Block-Busters on Genoa

As if to point up the offensive plans of the Allies in the Mediterranean theater, British bombers last week took the high road to Italy over the Alps, blasted the great port of Genoa with many two-ton bombs. They made the 1,400-mile round trip on two successive nights, left 27 acres of the dock area, large parts of the industrial and business sections in flaming ruins. The Air Ministry termed the attacks "Genoa's heaviest of this war."

The raid was the sixth "in force" on northern Italy since Oct. 22 (TIME, Nov. 2). The British lost 18 planes in all six raids. These were the price of heavily damaging 1,000 acres of harbor area, with two drydocks and facilities for handling 8,000,000 tons of shipping annually--shipping which in war has supplied Rommel's Panzers in Africa and Germany's air bases on Sicily. The British airmen, returning through the rain, snow and ice of the Alps after their hazardous flight, had reason to be satisfied.

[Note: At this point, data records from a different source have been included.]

Definition add_record (config : DnsDiscoveryConfig) (existing : list string)
    (ar : string * SrvRecord) : M World unit :=
  if bool_decide (ar.1 ∈ existing) then mret tt
  else _ ← install ar.1 (record_config config ar.1 ar.2) (λ l, TInit l true None); mret tt.

Definition reconcile (config : DnsDiscoveryConfig) (records : list SrvRecord) : M World unit :=
  all ← aliases;
  let existing := filter (λ a, dns_owned a = true) all in
  _ ← m_iter (add_record config existing) (map_order (desired records));
  remove_all (filter (λ a, desired records !! a = None) existing).

Definition poll_once (config : DnsDiscoveryConfig) : M World (result string unit) :=
  t ← m_gets wnow;
  match query_srv t (srv_name config) with
  | Ok records => _ ← reconcile config records; mret (Ok tt)
  | Err e => mret (Err e)
  end.
End discovery.

(** [spawn_dns_discovery]: the interval of the polls, if they are started *)
Definition dns_interval (config : DnsDiscoveryConfig) : option Z :=
  if negb (dns_enabled config) || is_empty (trim (srv_name config)) then None
  else Some (from_secs (Z.max (poll_interval_seconds config) 1)).

(** ** Aliases *)
Definition alias_char (c : ascii) : bool :=
  in_range 97 122 (byte_N c) || in_range 48 57 (byte_N c) || (byte_N c =? 45)%N.
(* ===== verification/Api.v ===== *)
(** * Api: registration of leaves over REST ([src/api.rs])

    The handlers of [/api/v1/servers].  Deserialising the body is the framework's;
    [register_request] gives the fields that may be missing their defaults.
    [register_server] is in three parts, because other requests run between them: the
    checks, the insertion, and the reply, which looks the leaf up again ([None] is the
    panic of its [expect]). *)
From S2P Require Import Prelude Text Json F64 Env Config LeafClient Scenario Registry Router.
From S2P Require Import Server.
Open Scope string_scope.
Open Scope list_scope.

Record RegisterRequest := {
  rg_alias : string;
  rg_url : string;
  rg_transport : TransportType;
  rg_tags : list string;
  rg_auth_token : option string;
  rg_timeout_seconds : option Z;
}.

Definition default_transport : TransportType := HttpPost.

Definition register_request (alias url : string) (transport : option TransportType)
    (tags : option (list string)) (auth_token : option string) (timeout : option Z)
  : RegisterRequest :=
  {| rg_alias := alias; rg_url := url; rg_transport := default default_transport transport;
     rg_tags := default [] tags; rg_auth_token := auth_token; rg_timeout_seconds := timeout |}.

Definition to_server_info (e : LeafEntry) : Value :=
  json_obj [("alias", VString (le_alias e));
            ("url", VString (Config.url (le_config e)));
            ("transport", VString (transport_debug (Config.transport (le_config e))));
            ("tags", vstrs (Config.tags (le_config e)));
            ("health", VString (health_str (le_health e)));
            ("tool_count", vnat (length (cached_tools e)))].

Definition error_reply (status : Z) (error : string) : Reply :=
  reply status (BJson (json_obj [("error", VString error)])).
Definition info_reply (status : Z) (e : LeafEntry) : Reply := reply status (BJson (to_server_info e)).
Definition not_found (alias : string) : Reply :=
  error_reply 404 ("server '" +:+ alias +:+ "' not found").

(** What is wrong with a request, whatever is registered *)
Definition invalid_request (rq : RegisterRequest) : option string :=
  if is_empty (rg_alias rq) then Some "alias must not be empty"
  else if contains "__" (rg_alias rq) then
    Some ("alias '" +:+ rg_alias rq +:+ "' cannot contain '__' (reserved as namespace separator)")
  else if is_empty (rg_url rq) then Some "url must not be empty"
  else None.

Definition request_config (rq : RegisterRequest) : ServerConfig :=
  {| Config.alias := rg_alias rq; Config.url := rg_url rq;
     Config.auth_token := rg_auth_token rq; Config.auth_token_file := None;
     Config.transport := rg_transport rq; Config.tags := rg_tags rq;
     Config.health_check := HealthCheckConfig_default;
     Config.timeout_seconds := rg_timeout_seconds rq; Config.tls := TlsConfig_default |}.

Section api.
Context `{!Os, !Http, !MapOrder}.

(** The checks: the reply of a refused request *)
Definition register_checks (rq : RegisterRequest) : M World (option Reply) :=
  match invalid_request rq with
  | Some error => mret (Some (error_reply 400 error))
  | None =>
      leaf ← get_leaf (rg_alias rq);
      mret (if leaf is Some _
            then Some (error_reply 409 ("server '" +:+ rg_alias rq +:+ "' already registered"))
            else None)
  end.

Definition register_insert (rq : RegisterRequest) : M World nat :=
  install (rg_alias rq) (request_config rq) (λ l, TInit l true None).

Definition register_reply (rq : RegisterRequest) : M World (option Reply) :=
  leaf ← get_leaf (rg_alias rq);
  m_gets (λ w, (λ l, info_reply 201 (entry l w)) <$> leaf).

Definition register_server (rq : RegisterRequest) : M World (option Reply) :=
  refused ← register_checks rq;
  match refused with
  | Some r => mret (Some r)
  | None => _ ← register_insert rq; register_reply rq
  end.

Definition deregister_server (alias : string) : M World Reply :=
  leaf ← remove_leaf alias;
  match leaf with
  | Some l => m_gets (λ w, info_reply 200 (entry l w))
  | None => mret (not_found alias)
  end.

Definition list_servers : M World Reply :=
  leaves ← all_leaves;
  m_gets (λ w, reply 200 (BJson (VArray ((λ l, to_server_info (entry l w)) <$> leaves)))).

Definition get_server (alias : string) : M World Reply :=
  leaf ← get_leaf alias;
  match leaf with
  | Some l => m_gets (λ w, info_reply 200 (entry l w))
  | None => mret (not_found alias)
  end.

(** ** Properties *)

(** A request that may be registered *)
Record valid_request (rq : RegisterRequest) : Prop := {
  vr_alias : rg_alias rq ≠ "";
  vr_separator : contains "__" (rg_alias rq) = false;
  vr_url : rg_url rq ≠ "";
}.

Lemma invalid_request_None rq : invalid_request rq = None ↔ valid_request rq.
Proof.
  unfold invalid_request, is_empty. split.
  - intros Hi. repeat case_bool_decide; repeat case_match; try done; by split.
  - intros []. by rewrite !bool_decide_eq_false_2, vr_separator0 by done.
Qed.

(** The entry of a new registration *)
Definition registered_entry (rq : RegisterRequest) (w : World) : LeafEntry :=
  LeafEntry_new_with_pool (wnow w) (request_config rq) (w_pool w).
Definition registration (rq : RegisterRequest) (w : World) : World :=
  (register_insert rq w).2.

Lemma register_insert_leaf rq w :
  w_leaves (registration rq w) !! rg_alias rq = Some (fresh (dom (w_heap w))) ∧
  entry (fresh (dom (w_heap w))) (registration rq w) = registered_entry rq w.
Proof.
  unfold registration, register_insert. rewrite install_spec. cbn. rewrite lookup_insert_eq.
  split; [done|]. apply entry_lookup, lookup_insert_eq.
Qed.

Lemma register_server_new rq w :
  valid_request rq → w_leaves w !! rg_alias rq = None →
  register_server rq w = (Some (info_reply 201 (registered_entry rq w)), registration rq w).
Proof.
  intros Hv Hn. apply invalid_request_None in Hv.
  destruct (register_insert_leaf rq w) as [Hl He].
  unfold register_server, register_checks, register_reply, get_leaf, registration in *. rewrite Hv.
  run_m. rewrite Hn. destruct (register_insert rq w) as [l w']. cbn in *. by rewrite Hl; cbn; rewrite He.
Qed.

(** (C34) A registration run without interruption always gets a reply, and the reply tells
    what happened: 400 for an empty alias, a reserved separator or an empty URL, 409 for
    an alias in use, and in these cases nothing changed; otherwise 201 with the
    information on a new leaf under the alias, which has the configuration of the request
    and whose initialisation is started.  The registry stays well formed. *)
Theorem register_server_outcomes rq w :
  world_wf w →
  let '(r, w') := register_server rq w in
  (∃ rp, r = Some rp) ∧ world_wf w' ∧
  match invalid_request rq, w_leaves w !! rg_alias rq with
  | Some error, _ => ¬ valid_request rq ∧ r = Some (error_reply 400 error) ∧ w' = w
  | None, Some _ => rp_status <$> r = Some 409%Z ∧ w' = w
  | None, None =>
      ∃ l e, r = Some (info_reply 201 e) ∧
        w_heap w !! l = None ∧ w_heap w' = <[l := e]> (w_heap w) ∧
        w_leaves w' = <[rg_alias rq := l]> (w_leaves w) ∧
        le_config e = request_config rq ∧ le_health e = Unknown ∧ cached_tools e = [] ∧
        w_tasks w' = w_tasks w ++ [TInit l true None]
  end.
Proof.
  intros Hwf. pose proof (invalid_request_None rq) as Hv.
  destruct (invalid_request rq) as [error|] eqn:Hi.
  - unfold register_server, register_checks. rewrite Hi. run_m.
    split_and!; eauto. intros Hval. by apply Hv in Hval.
  - destruct (w_leaves w !! rg_alias rq) as [l|] eqn:Hl.
    + unfold register_server, register_checks, get_leaf. rewrite Hi. run_m. rewrite Hl.
      split_and!; eauto.
    + rewrite register_server_new by (try apply Hv; done).
      split_and!; [eauto|by apply install_wf|].
      unfold registration, register_insert. rewrite install_spec. cbn.
      eexists _, _. split_and!; try done. apply fresh_heap.
Qed.

(** What was registered can be read and taken back: after a 201 the same
    information is what [GET] and [DELETE] answer with 200; after the [DELETE] both
    answer 404 and the table is what it was before the registration. *)
Theorem register_deregister_roundtrip rq w :
  valid_request rq → w_leaves w !! rg_alias rq = None →
  let e := registered_entry rq w in
  let '(r, w1) := register_server rq w in
  let '(d, w2) := deregister_server (rg_alias rq) w1 in
  r = Some (info_reply 201 e) ∧ (get_server (rg_alias rq) w1) = (info_reply 200 e, w1) ∧
  d = info_reply 200 e ∧ w_leaves w2 = w_leaves w ∧
  get_server (rg_alias rq) w2 = (not_found (rg_alias rq), w2) ∧
  deregister_server (rg_alias rq) w2 = (not_found (rg_alias rq), w2).
Proof.
  intros Hv Hn e. rewrite register_server_new by done. fold e.
  destruct (register_insert_leaf rq w) as [Hl He]. fold e in He.
  assert (delete (rg_alias rq) (w_leaves (registration rq w)) = w_leaves w) as Hd.
  { unfold registration, register_insert. rewrite install_spec. cbn. by apply delete_insert_id. }
  unfold deregister_server, remove_leaf. run_m. rewrite Hl. cbn.
  unfold get_server, get_leaf. run_m. cbn. rewrite Hl, Hd, Hn.
  split_and!; try done; try (by rewrite <- He).
  unfold set_leaves. cbn. by rewrite delete_id.
Qed.

(** (C35) The three parts of a registration are not one step.  Two requests for the same
    alias that both passed the checks are both answered 201, and the second leaf replaces
    the first; and a [DELETE] that comes between the insertion and the reply makes the
    handler panic. *)
Theorem register_interleavings rq rq' w :
  valid_request rq → valid_request rq' → rg_alias rq = rg_alias rq' →
  w_leaves w !! rg_alias rq = None →
  (let '(c, w1) := register_checks rq w in let '(c', w2) := register_checks rq' w1 in
   let '(l, w3) := register_insert rq w2 in let '(l', w4) := register_insert rq' w3 in
   let '(r, w5) := register_reply rq w4 in let '(r', w6) := register_reply rq' w5 in
   c = None ∧ c' = None ∧ rp_status <$> r = Some 201%Z ∧ rp_status <$> r' = Some 201%Z ∧
   l ≠ l' ∧ (∀ a, w_leaves w6 !! a ≠ Some l ∨ w_leaves w !! a = Some l)) ∧
  (let '(c, w1) := register_checks rq w in let '(_, w2) := register_insert rq w1 in
   let '(d, w3) := deregister_server (rg_alias rq) w2 in
   c = None ∧ rp_status d = 200%Z ∧ (register_reply rq w3).1 = None).
Proof.
  intros Hv%invalid_request_None Hv'%invalid_request_None Ha Hn.
  unfold register_checks, register_reply, register_insert, deregister_server, get_leaf, remove_leaf.
  rewrite Hv, Hv'. run_m. rewrite <- Ha, Hn. rewrite !install_spec. cbn.
  rewrite !lookup_insert_eq. cbn. rewrite lookup_delete_eq.
  set (l := fresh (dom (w_heap w))).
  set (l' := fresh (dom (<[l := _]> (w_heap w)))).
  assert (l ≠ l') as Hne.
  { intros Heq. assert (l' ∉ dom (<[l := LeafEntry_new_with_pool (wnow w) (request_config rq)
      (w_pool w)]> (w_heap w))) as Hf by apply is_fresh. apply Hf. set_solver. }
  split; [|done]. split_and!; try done.
  intros a. destruct (decide (a = rg_alias rq)) as [->|Hne'].
  - left. rewrite lookup_insert_eq. congruence.
  - rewrite !lookup_insert_ne by done. destruct (decide (w_leaves w !! a = Some l)); auto.
Qed.
End api.

(** ** Witnesses *)
Module Example.
Definition gamma : RegisterRequest :=
  register_request "gamma" "http://alpha/mcp" None None None None.
End Example.

Lemma register_server_outcomes_witness :
  rp_status <$> (register_server (H := Scenario.os) (H0 := Scenario.http) Example.gamma
    Registry.Example.w1).1 = Some 201%Z.
Proof.
  pose proof (register_server_outcomes (H := Scenario.os) (H0 := Scenario.http) Example.gamma
    Registry.Example.w1 ltac:(apply world_wfb_sound; vm_compute; reflexivity)) as Hr.
  assert (w_leaves Registry.Example.w1 !! rg_alias Example.gamma = None) as Hn
    by (vm_compute; reflexivity).
  assert (invalid_request Example.gamma = None) as Hi by reflexivity.
  rewrite Hn, Hi in Hr. destruct (register_server _ _) as [r w'].
  destruct Hr as (_ & _ & l & e & -> & _). reflexivity.
Defined.

Lemma register_deregister_roundtrip_witness :
  rp_status (deregister_server "gamma" (register_server (H := Scenario.os) (H0 := Scenario.http)
    Example.gamma Registry.Example.w1).2).1 = 200%Z.
Proof.
  pose proof (register_deregister_roundtrip (H := Scenario.os) (H0 := Scenario.http) Example.gamma
    Registry.Example.w1 ltac:(by apply invalid_request_None) ltac:(vm_compute; reflexivity)) as Hr.
  cbv zeta in Hr. destruct (register_server _ _) as [r w1]. cbn [snd].
  change (rg_alias Example.gamma) with "gamma" in Hr.
  destruct (deregister_server "gamma" w1) as [d w2]. destruct Hr as (_ & _ & -> & _). reflexivity.
Defined.

Lemma register_interleavings_witness :
  (register_reply Example.gamma
     (deregister_server "gamma" (register_insert (H := Scenario.os) (H0 := Scenario.http)
        Example.gamma Registry.Example.w1).2).2).1 = None.
Proof.
  pose proof (register_interleavings (H := Scenario.os) (H0 := Scenario.http) Example.gamma
    Example.gamma Registry.Example.w1 ltac:(by apply invalid_request_None)
    ltac:(by apply invalid_request_None) eq_refl ltac:(vm_compute; reflexivity)) as [_ Hr].
  assert (register_checks Example.gamma Registry.Example.w1 = (None, Registry.Example.w1)) as Hc
    by (vm_compute; reflexivity).
  rewrite Hc in Hr. destruct (register_insert _ _) as [l w2]. cbn [snd].
  change (rg_alias Example.gamma) with "gamma" in Hr.
  destruct (deregister_server "gamma" w2) as [d w3]. apply Hr.
Defined.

While the British bombed Italy by night, American Flying Fortresses kept up their steady schedule of attack on Nazi arsenals in Occupied France. They blasted targets at Brest, the Nazis' Atlantic U-boat nest, where they shot down four Nazi fighters, lost one of their own fighter escort. Next day they struck at the factory-studded area around Lille where they had already done much damage in the raid four weeks ago (TIME, Oct. 19). This week, while other Allied bombers pasted Le Havre, U.S. forces made their first raid on St. Nazaire's big submarine base where strong defenses cost the loss of three Fortresses in the longest operational flight yet undertaken by U.S. airmen.